Regarding what’s becoming a liberal litmus test, Jones told NBC‘s Meet the Press, “I’m not there on universal healthcare … I want to make sure that we shore up our healthcare system and I’m going to be looking at all the options, but I’m just not there on universal Medicare.”

He suggested, however, “I do favor a public option.”

Smith’s Approach to Healthcare

Smith served as Lieutenant Governor to Gov. Mark Dayton (D) and was appointed by him as interim replacement for Sen. Al Franken (D-Minn.), who officially resigned on Tuesday after allegations of sexual misconduct emerged last year, The Hill reported. A special election will be held in November to fill the remainder of Franken’s term, which ends in 2020.

Before serving as Lieutenant Governor, she was Dayton’s chief of staff, and she’s a member of the Minnesota Democratic-Farmer Labor Party.

Notably, Smith served as vice president of external affairs for Planned Parenthood Minnesota, North Dakota, and South Dakota from 2003 to 2006, according to her LinkedIn Account.

Smith earned a bachelor’s degree at Stanford University and an MBA from the Tuck School of Business at Dartmouth in Hanover, New Hampshire.

In a brief speech in which she accepted the appointment as Senator in mid-December, Smith made one oblique mention of healthcare.

“Minnesota has more people with health insurance than almost any other state, yet I have talked to farmers who have lost access to their longtime doctors and can’t afford their health insurance premiums,” she said.

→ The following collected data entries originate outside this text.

(** A token is handed out twice when the reader fails right after it.  Let
    a call that fetches (EnterObject, EnterArray, NextObjectKey, a getter)
    be made within its precondition, and let the reader meet its error
    during that fetch, without a callback.  The call returns its result and
    leaves a valid parser; the same call made again returns the same result
    once more, and only then is the parser in [kError]. *)
Theorem stale_token_is_read_twice (fuel : nat) (o : Op) (p : LP) :
  advances o = true -> precondition o p = true ->
  HasParseError (r_ p) = false -> emitted (r_ p) = None ->
  HasParseError (after (r_ p)) = true ->
  st_ p <> kError ->
  exists res,
    run fuel [o; o] p =
      Some ([res; res], set_st kError (tick (ParseNext p))) /\
    call fuel o p = Some (res, ParseNext p) /\
    fst (IsValid (ParseNext p)) = true /\
    v_ (ParseNext p) = v_ p.
Proof.
  intros A P E N F V.
  destruct (call_advances fuel o p A P) as [res [C1 C2]].
  pose proof (ParseNext_silent p E N) as Q.
  exists res; split_ands.
  - cbn [run]; rewrite C1, (C2 (ParseNext p)) by (rewrite Q; reflexivity).
    rewrite (ParseNext_failed (ParseNext p)) by (rewrite Q; exact F).
    reflexivity.
  - exact C1.
  - apply IsValid_eq; rewrite Q; exact V.
  - rewrite Q; reflexivity.
Qed.
Lemma scattered_lor t n :
  n = GOLD \/ n = ENEMY \/ n = SPIKES -> scattered t (Z.lor t (BIT n)).
Proof.
  intros Hn b Hb. rewrite Z.lor_spec. unfold BIT. rewrite Z.shiftl_1_l.
  split; [by intros ->|]. intros Hg He Hs.
  rewrite Z.pow2_bits_false; [apply orb_false_r|]. intros <-. tauto.
Qed.

Lemma scattered_bare t t' :
  scattered t t' ->
  Z.testbit t' GOLD = false -> Z.testbit t' ENEMY = false ->
  Z.testbit t' SPIKES = false -> t = t'.
Proof.
  intros Hs Hg He Hsp. apply Z.bits_inj'. intros b Hb.
  destruct (Hs b Hb) as [Hadd Hsame].
  destruct (decide (b = GOLD)) as [->|?];
    [destruct (Z.testbit t GOLD); [by rewrite Hadd in Hg|done]|].
  destruct (decide (b = ENEMY)) as [->|?];
    [destruct (Z.testbit t ENEMY); [by rewrite Hadd in He|done]|].
  destruct (decide (b = SPIKES)) as [->|?];
    [destruct (Z.testbit t SPIKES); [by rewrite Hadd in Hsp|done]|].
  by rewrite Hsame.
Qed.

Lemma scattered_floor t : scattered t (BIT FLOOR) -> t = BIT FLOOR.
Proof. intros Hs. by apply scattered_bare. Qed.

Lemma scattered_has_bit t t' n :
  scattered t t' -> 0 <= n -> n <> GOLD -> n <> ENEMY -> n <> SPIKES ->
  has_bit n t' = has_bit n t.
Proof.
  intros Hs Hn ? ? ?. rewrite !has_bit_testbit by done. by apply Hs.
Qed.

Lemma scatter_entities_inv (gold enemy spikes : float) (level : list Z) seed :
  length (fst (scatter_entities gold enemy spikes level seed)) = length level /\
  forall i : nat,
    scattered (level !!! i) (fst (scatter_entities gold enemy spikes level seed) !!! i).
Proof.
  unfold scatter_entities.
  apply (for_rand_inv (fun l => length l = length level /\
                                forall i : nat, scattered (level !!! i) (l !!! i))).
  - intros y a s Ha.
    apply (for_rand_inv (fun l => length l = length level /\
                                  forall i : nat, scattered (level !!! i) (l !!! i)));
      [|done].
    clear a s Ha. intros x a s [Hlen Ha]. rewrite bind_eq. cbn [ret fst].
    split; [by rewrite length_insert|].
    assert (Ht : scattered (a !!! cell x y)
              (fst ((if Z.land (a !!! cell x y) (BIT WALL) =? 0
                     then
                       draw gold0 <- chance gold;
                       if gold0 then ret (Z.lor (a !!! cell x y) (BIT GOLD))
                       else
                         draw enemy0 <- chance enemy;
                         if enemy0 then ret (Z.lor (a !!! cell x y) (BIT ENEMY))
                         else
                           draw spikes0 <- chance spikes;
                           if spikes0 then ret (Z.lor (a !!! cell x y) (BIT SPIKES))
                           else ret (a !!! cell x y)
                     else ret (a !!! cell x y)) s))).
    { destruct (_ =? 0); [|apply scattered_refl].
      rewrite bind_eq. destruct (fst (chance gold s)); [apply scattered_lor; auto|].
      rewrite bind_eq. destruct (fst (chance enemy _)); [apply scattered_lor; auto|].
      rewrite bind_eq. destruct (fst (chance spikes _)); [apply scattered_lor; auto|].
      apply scattered_refl. }
    intros i. destruct (decide (cell x y = i)) as [<-|Hne].
    + destruct (decide (cell x y < length a)%nat).
      * rewrite list_lookup_total_insert_eq by done.
        by apply (scattered_trans _ (a !!! cell x y)).
      * by rewrite list_insert_ge by lia.
    + by rewrite list_lookup_total_insert_ne.
  - split; [done|]. intros i. apply scattered_refl.
Qed.

(** ** The searches for a tile *)

Lemma in_array_lt x y : in_array x y = true -> (cell x y < 484)%nat.
Proof.
  unfold in_array, cell, LEVEL_SIZE. intros [H1%Z.leb_le H2%Z.ltb_lt]%andb_true_iff. lia.
Qed.

Lemma choose_floor_Finished (fuel : nat) (level : list Z) seed x y seed' :
  choose_floor fuel level seed = (Finished (x, y), seed') ->
  in_array x y = true /\ level !!! cell x y = BIT FLOOR.
Proof.
  revert seed. induction fuel as [|n IH]; intros seed; [by unfold ret|].
  cbn [choose_floor]. rewrite !bind_eq.
  set (a := fst (random_int_range 1 (LEVEL_SIZE - 1) seed)).
  set (s1 := snd (random_int_range 1 (LEVEL_SIZE - 1) seed)).
  set (b := fst (random_int_range 1 (LEVEL_SIZE - 1) s1)).
  set (s2 := snd (random_int_range 1 (LEVEL_SIZE - 1) s1)).
  destruct (in_array a b) eqn:Harr; cbn [negb]; [|by unfold ret].
  destruct (Z.eqb_spec (level !!! cell a b) (BIT FLOOR)) as [E|E]; cbn [negb].
  - unfold ret. intros [= <- <- _]. done.
  - apply IH.
Qed.
(** X10.  Whatever fails and whatever version it finds, a run of the
    migrator never panics and leaves the word rows exactly as they
    were and the alphagram rows in place: none added, removed or
    reordered, and probability, alphagram, length and combinations of
    each row unchanged. *)
Theorem migration_keeps_rows lexiconName li t :
  let run := MigrateLexiconDatabase env lexiconName li (start t) in
  run.1 ≠ Panic
  ∧ tbl_words (disk run.2) = tbl_words t
  ∧ row_core <$> tbl_alphagrams (disk run.2) = row_core <$> tbl_alphagrams t.
Proof.
  intros run.
  pose proof (keeps_MigrateLexiconDatabase
                migration_statement migration_statement
                (keeps_rows t) (keeps_rows t) (λ _, False)
                (keeps_rows_stable t) (λ s Hs, Hs) (λ q Hq, Hq) (λ q Hq, Hq)
                lexiconName li (start t)) as Hk.
  fold run in Hk.
  assert (keeps_rows t (start t)) as H0 by (by split).
  specialize (Hk H0).
  destruct run as [[[]| |] s']; [| |done];
    (split; [done|]); by destruct Hk as [[? ?] _].
Qed.

Lemma queryVersion_at_version v :
  hoare (at_version v) (queryVersion env)
        (λ q s, at_version v s ∧ (q = VqOk v ∨ q = VqOther))
        (at_version v) (λ _, False).
Proof.
  intros s [Hd Ht]. unfold queryVersion, bind, ask, get_disk. simpl.
  split; [by split|].
  destruct (env _ _); [by right|]. left.
  apply stored_version_rows in Hd as [rest ->]. done.
Qed.

Lemma at_version_stamp v k s :
  at_version v s →
  stored_version (disk (on_disk (apply_stmt (SetVersion k)) s)) = Some k.
Proof.
  intros [Hd _]. apply stored_version_rows in Hd as [rest Hrows].
  unfold stored_version. simpl. by rewrite Hrows.
Qed.
(** * Customer segmentation pipeline ([src/utils/clustering.ts])

    A shallow embedding of the analytical core of the repository: min-max
    normalisation, the silhouette score, one clustering run with its
    per-cluster summaries, and the scan for the best cluster count; and
    of what its callers, the dashboard and the scatter plot
    ([src/components]), compute from a dataset and an analysis.

    JavaScript numbers are IEEE-754 binary64 values; they are modelled by
    Rocq's primitive [float], whose operations are the processor's binary64
    operations, so every evaluation below is bit-exact.  Thrown exceptions
    are modelled by the [result] type.  What the module takes from outside
    the repository, the [ml-kmeans] package, the runtime's
    string-to-number conversion and the number of arguments the engine
    accepts in one call, are the fields of the [Host] class.

    The file has four parts: the program; the vocabulary in which its
    properties are stated; the facts about binary64 arithmetic they rest
    on, derived from the bit-level specification of the operations; and
    the properties of the program and of its callers. *)

From Stdlib Require Import List ZArith Bool String Lia Floats FinFun.
From Stdlib Require Uint63.
Import ListNotations.

(** ** Exceptions *)

(** What the code can throw.  The module only ever throws plain [Error]
    objects that differ in their message, so the constructors name the
    throwing site. *)
Inductive exn : Type :=
| TypeError                      (* the runtime: [Object.keys(undefined)] *)
| RangeError                     (* the runtime: a call spread over too many arguments *)
| VectorsLengthError             (* euclidean: 'Vectors must have the same length' *)
| NotEnoughDataPoints (k : Z)    (* performClustering: 'Not enough data points for k clusters...' *)
| LibraryError (msg : string).   (* anything thrown inside ml-kmeans *)

Inductive result (A : Type) : Type :=
| Ok (a : A)
| Throw (e : exn).

Arguments Ok {A} a.
Arguments Throw {A} e.

Definition bind {A B : Type} (c : result A) (k : A -> result B) : result B :=
  match c with
  | Ok a => k a
  | Throw e => Throw e
  end.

At a town hall in November, Smith lobbied for a public option in Minnesota. Her vision involved allowing anyone to buy into insurance through MinnesotaCare, a state-run program for low-income beneficiaries.

She told Minnesota Public Radio that a public option would give more than 100,000 Minnesotans who depend on the individual market an affordable option.

“Our goal here is to make sure as many Minnesotans as possible have access to affordable care and quality care,” Smith added.

“This is a pay-your-own-way strategy,” Smith said. “It would cost tax payers we estimate … about $12 million, and that is for the set-up costs … but then after that, people who are buying MinnesotaCare … would pay the entire cost of their care in their premiums and their deductibles.”

While some physicians criticized the proposal, citing MinnesotaCare’s lower reimbursement rates, Smith argued that those could be revised to match Medicare’s own rates, NPR reported.

Until recently, Smith chaired the Destination Medical Center, a 20-year public-private partnership with the Mayo Clinic.

“The project is meant to help the famed hospital expand its Rochester base with a blend of private investment and taxpayer-funded infrastructure expansion,” she told CBS Minnesota.

Initially, rumors circulated that Smith would be a “caretaker” senator, serving only until a replacement could be elected, NPR reported, but Smith made plain in her acceptance speech that she would indeed be running in the November special election.

Michele Bachmann, a Republican and former member of the House, told The Jim Bakker Show on Dec. 27 that she was also considering a run for Franken’s seat, according to The Hill.